CHAPTER 13
IT IS TIME to talk of Michelozzo and Donatello—and of me—and what we did in the bottega before Agnolo entered our lives, but that is all too much for now—I am unwell today, I am discontent—so instead I will talk of Donatello only, and of the things I learned from filling out the forms for his taxes.
Taxes ever were and are and always shall be. But in 1427, the year of the catasto, a new kind of wealth tax was introduced by Rinaldo degli Albizzi in hope of injuring his great enemy Cosimo de’ Medici and at last bringing him to his knees. Here was a tax that skipped over the poor and taxed the landowners and the merchants and the people who had all the money. The catasto obliged every Florentine citizen to declare in writing an account of his property, debtors, and creditors. As business people Donatello and Michelozzo fell under this obligation and I liked it much that it fell to me to tally what they owned and what was owed to them, for they were partners now. I grew close to both of them—they were my fathers, they were my brothers—and of Donato I learned much that I had longed to know.
I have his tax declaration to hand since I have always been a grand conservator of notes. What I learned about his finances did not surprise me but what I learned about his family pleased me much.
Niccolò, Donatello’s father lived long enough to see the marble David, though he was addled in his brain and had no proper sense of what his son had accomplished. He died in 1415.
Orsa, his mother, was eighty years old and still sound of mind and body. She was a small woman with eyes like a ferret and, though frail of hearing, nothing escaped her view. She longed for only one thing: to die. But she could not die. If mothers live past child bearing, it would seem they live forever.
His sister, Tita, five years his senior, was a dowerless widow with a sickly son, Giuliano, aged eighteen. He was crippled in his legs and he was given to fits and he could not speak. Small wonder then that Tita was a sour woman, jealous and self-pitying, who resented Donatello’s kindness to her son. She had a thorny, unforgiving wit. Donatello told me once that Tita’s heart had grown so bitter that it had shrunk to the size of a walnut. I was uncertain if he meant this in truth or if he was being figurative in speech or if this were some cruel jest. He was sometimes intricato in thought and in word.
Orsa and Tita and Giuliano lived in a warren of rooms next to his new bottega in the Via degli Adimari. Donatello was their sole support.
As for the tax itself Donatello claimed to owe one florin, three lira, and ten piccioli and to be without any property except thirty florins’ worth of tools and equipment for his art as a carver in partnership with Michele di Bartolomeo Michelozzi.
“I am owed,” he says, “one hundred eighty florins for a narrative scene in bronze which I did some time ago for the Cathedral of Siena. Also from the convent and monks of Ognissanti I am owed thirty florins for a bronze half figure of San Rossore. I rent a house from Guglielmo Adimari in the parish of San Cristoforo. I pay fifteen florins a year.” He then lists creditors—goldsmiths and bronze casters and assistants—to whom he owes a total of one hundred fifty-six florins, not counting the thirty florins he owes for two years back rent. Donatello hated paying taxes.

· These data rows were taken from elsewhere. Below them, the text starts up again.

(** * pywal ("wal" 0.1.6): palette mapping, caching, sequences and exports

    A shallow embedding of [pywal/__init__.py].  Python [str] values are
    lists of Unicode code points, Python [int]s are [Z], the cache
    directory is a finite map from paths to file contents, and the
    class-level lists of [ColorType] are one shared record that every
    renderer appends to. *)

From Stdlib Require Import ZArith NArith Ascii String DecimalString.
From stdpp Require Import base option list gmap.

Local Open Scope N_scope.

(** ** Python strings *)

(** A [str] is a sequence of code points; a [bytes] value is a sequence of
    octets.  Both are lists of [N]. *)
Abbreviation pystr := (list N) (only parsing).
Abbreviation pybytes := (list N) (only parsing).

Definition lit (s : string) : pystr :=
  map N_of_ascii (list_ascii_of_string s).
Arguments lit s%_string : simpl never.

(** [sep.join(parts)] *)
Fixpoint join (sep : pystr) (parts : list pystr) : pystr :=
  match parts with
  | [] => []
  | [p] => p
  | p :: rest => p ++ sep ++ join sep rest
  end.

(** [str(n)] for a Python [int]. *)
Definition str_int (z : Z) : pystr :=
  lit (NilEmpty.string_of_int (Z.to_int z)).

Arguments str_int : simpl never.

(** [s.replace(a, b)] for one-character [a] and [b]. *)
Definition replace_char (a b : N) (s : pystr) : pystr :=
  map (fun c => if c =? a then b else c) s.

(** ** Exceptions and fallible computations *)

Inductive exn : Set :=
| IndexError
| ValueError
| AttributeError
| OSError
| UnicodeEncodeError
| UnicodeDecodeError.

Michelozzo signed and filed Donatello’s tax report though it was I who did all the preparatory work. You can see how quietly useful I had become.
My life was full and good this year of our Lord 1427.

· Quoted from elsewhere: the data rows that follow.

(** ** The outbound call and what the tool user reads *)

Section Outbound.

Import Errors GeminiClient GeminiTool GeminiRequest.

Implicit Types (sdk : Sdk) (args : GeminiToolInput) (v : Value).

Lemma getGenAIClient_available (config : GeminiClient.Config) sdk :
  client_available config sdk = true -> getGenAIClient config sdk = Resolved tt.
Proof.
  unfold client_available, getGenAIClient.
  destruct (genAIClient sdk); simpl; [done|]. by intros ->.
Qed.

(** [callGeminiApi] makes one call, with the request built from its
    parameters. *)
Lemma callGeminiApi_try_eq (config : GeminiClient.Config) sdk params :
  callGeminiApi_try config sdk params =
    match getGenAIClient config sdk with
    | Rejected e => Rejected e
    | Resolved _ =>
        match generateContent sdk (requestOptions params) with
        | Rejected e => Rejected e
        | Resolved response => structured response
        end
    end.
Proof. reflexivity. Qed.

Lemma callGeminiApi_available (config : GeminiClient.Config) sdk params :
  client_available config sdk = true ->
  callGeminiApi config sdk params =
    match generateContent sdk (requestOptions params) with
    | Rejected e => Rejected (callGeminiApi_catch config e)
    | Resolved response =>
        match structured response with
        | Resolved r => Resolved r
        | Rejected e => Rejected (callGeminiApi_catch config e)
        end
    end.
Proof.
  intros H. unfold callGeminiApi.
  rewrite callGeminiApi_try_eq, (getGenAIClient_available _ _ H).
  by destruct (generateContent sdk (requestOptions params)).
Qed.

(** X8. Once the configuration has loaded, the client can always be built:
    the branch of [getGenAIClient] that raises the 401 error for a
    missing key is never taken. *)
Theorem loaded_config_has_client env c sdk :
  Config.load env = Config.Loaded c ->
  getGenAIClient (Config.client c) sdk = Resolved tt.
Proof.
  intros H. apply load_Loaded in H as (Hkey & _).
  apply GEMINI_API_KEY_Some in Hkey as (_ & Hne & _).
  apply getGenAIClient_available. unfold client_available.
  apply orb_true_iff. right. apply truthy_Some. exact Hne.
Qed.

(** X9. The request timeout of the configuration has no part in the call:
    it is not given to the library, and two configurations with the same
    key give the same result for the same arguments, unless the library
    itself reports a deadline, where the configured number is quoted in
    the text. *)
Theorem timeout_only_changes_the_text (config config' : GeminiClient.Config) sdk args :
  geminiApiKey config = geminiApiKey config' ->
  (forall v, generateContent sdk (requestOptions (api_params args)) = Rejected (Other v) ->
     code v ≠ Some (CodeStr "DEADLINE_EXCEEDED")) ->
  callGemini config sdk args = callGemini config' sdk args.
Proof.
  intros Hkey Hdeadline. unfold callGemini, callGeminiApi.
  rewrite !callGeminiApi_try_eq. unfold getGenAIClient. rewrite Hkey.
  destruct (negb (genAIClient sdk) && negb (truthy (Some (geminiApiKey config'))));
    [done|].
  destruct (generateContent sdk (requestOptions (api_params args)))
    as [response|[r|e|v|v c]] eqn:E; [|done|done| |done].
  { unfold structured. destruct (head _); [|done]. by destruct (truthy _). }
  assert (code_is v "DEADLINE_EXCEEDED" = false) as Hno.
  { unfold code_is. destruct (code v) as [[n|s]|] eqn:Ec; try done.
    destruct (String.eqb_spec s "DEADLINE_EXCEEDED") as [->|]; [|done].
    by destruct (Hdeadline v eq_refl). }
  unfold callGeminiApi_catch. by rewrite Hno.
Qed.

(** X10. The tool answers without the error flag exactly when the call
    resolved with a first candidate and a non-empty text, and then the
    content is that text in one text item. *)
Theorem tool_answers_iff (config : GeminiClient.Config) sdk args result :
  client_available config sdk = true ->
  callGemini config sdk args = Returns result /\ isError result = None
  <-> exists response candidate answer,
        generateContent sdk (requestOptions (api_params args)) = Resolved response
        /\ head (default [] (r_candidates response)) = Some candidate
        /\ r_text response = Some answer /\ answer ≠ ""
        /\ result = {| content := [text_item answer]; isError := None |}.
Proof.
  intros Hc. unfold callGemini. rewrite (callGeminiApi_available _ _ _ Hc).
  destruct (generateContent sdk (requestOptions (api_params args)))
    as [response|error] eqn:E.
  - assert (Hback : forall P : Prop,
              (forall candidate answer,
                 head (default [] (r_candidates response)) = Some candidate ->
                 r_text response = Some answer -> answer ≠ "" ->
                 result = {| content := [text_item answer]; isError := None |} -> P) ->
              (exists response' candidate answer,
                 Resolved response = Resolved response'
                 /\ head (default [] (r_candidates response')) = Some candidate
                 /\ r_text response' = Some answer /\ answer ≠ ""
                 /\ result = {| content := [text_item answer]; isError := None |}) ->
              P).
    { intros P HP (r' & c' & a' & [= <-] & Hh & Ht & Hne & Hr). by apply (HP c' a'). }
    unfold structured.
    destruct (head (default [] (r_candidates response))) as [candidate|] eqn:Eh.
    + destruct (r_text response) as [answer|] eqn:Et; simpl.
      * destruct (String.eqb_spec answer "") as [->|Hne]; simpl.
        -- split; [by intros [[= <-] H]|]. apply Hback.
           intros c' a' _ [= <-] Hne _. done.
        -- split.
           ++ intros [[= <-] _]. by exists response, candidate, answer.
           ++ apply Hback. intros c' a' _ [= <-] _ ->. done.
      * split; [by intros [[= <-] H]|]. apply Hback. by intros c' a' _ [=].
    + simpl. split; [by intros [[= <-] H]|]. apply Hback. by intros c' a' [=].
  - split; [|by intros (? & ? & ? & [=] & _)].
    pose proof (callGeminiApi_catch_not_nullish config error) as Hnn.
    pose proof (callGeminiApi_catch_writable config error) as Hw.
    destruct (callGeminiApi_catch config error) as [r|e|v'|v' c];
      [by destruct (Hnn r)|by intros [[= <-] H]..|by destruct (Hw v' c)].
Qed.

Alessandra gave me a third son, Renato Paolo.
I was now indispensable to the workings of our bottega.
And I had become the trusted friend of the greatest sculptor of our time. It is no small thing to have had the love of so great a man. How, then, did I become possessed . . . so that in the end it seemed the necessary thing was murder?
In truth it was the fire I feared.
Now, dying, I put aside my discontent to ask how different things would be if Donatello had not changed my life with that kiss and if that sharpened chisel had not come so readily to hand. I think, I pray. I remind myself that God permits these things. But in my dark heart I know the cause was fear . . . of Donatello used against Cosimo, Donatello denounced as a sodomite, Donatello stripped and at the stake, and I at fault for all that goodness consumed by flames.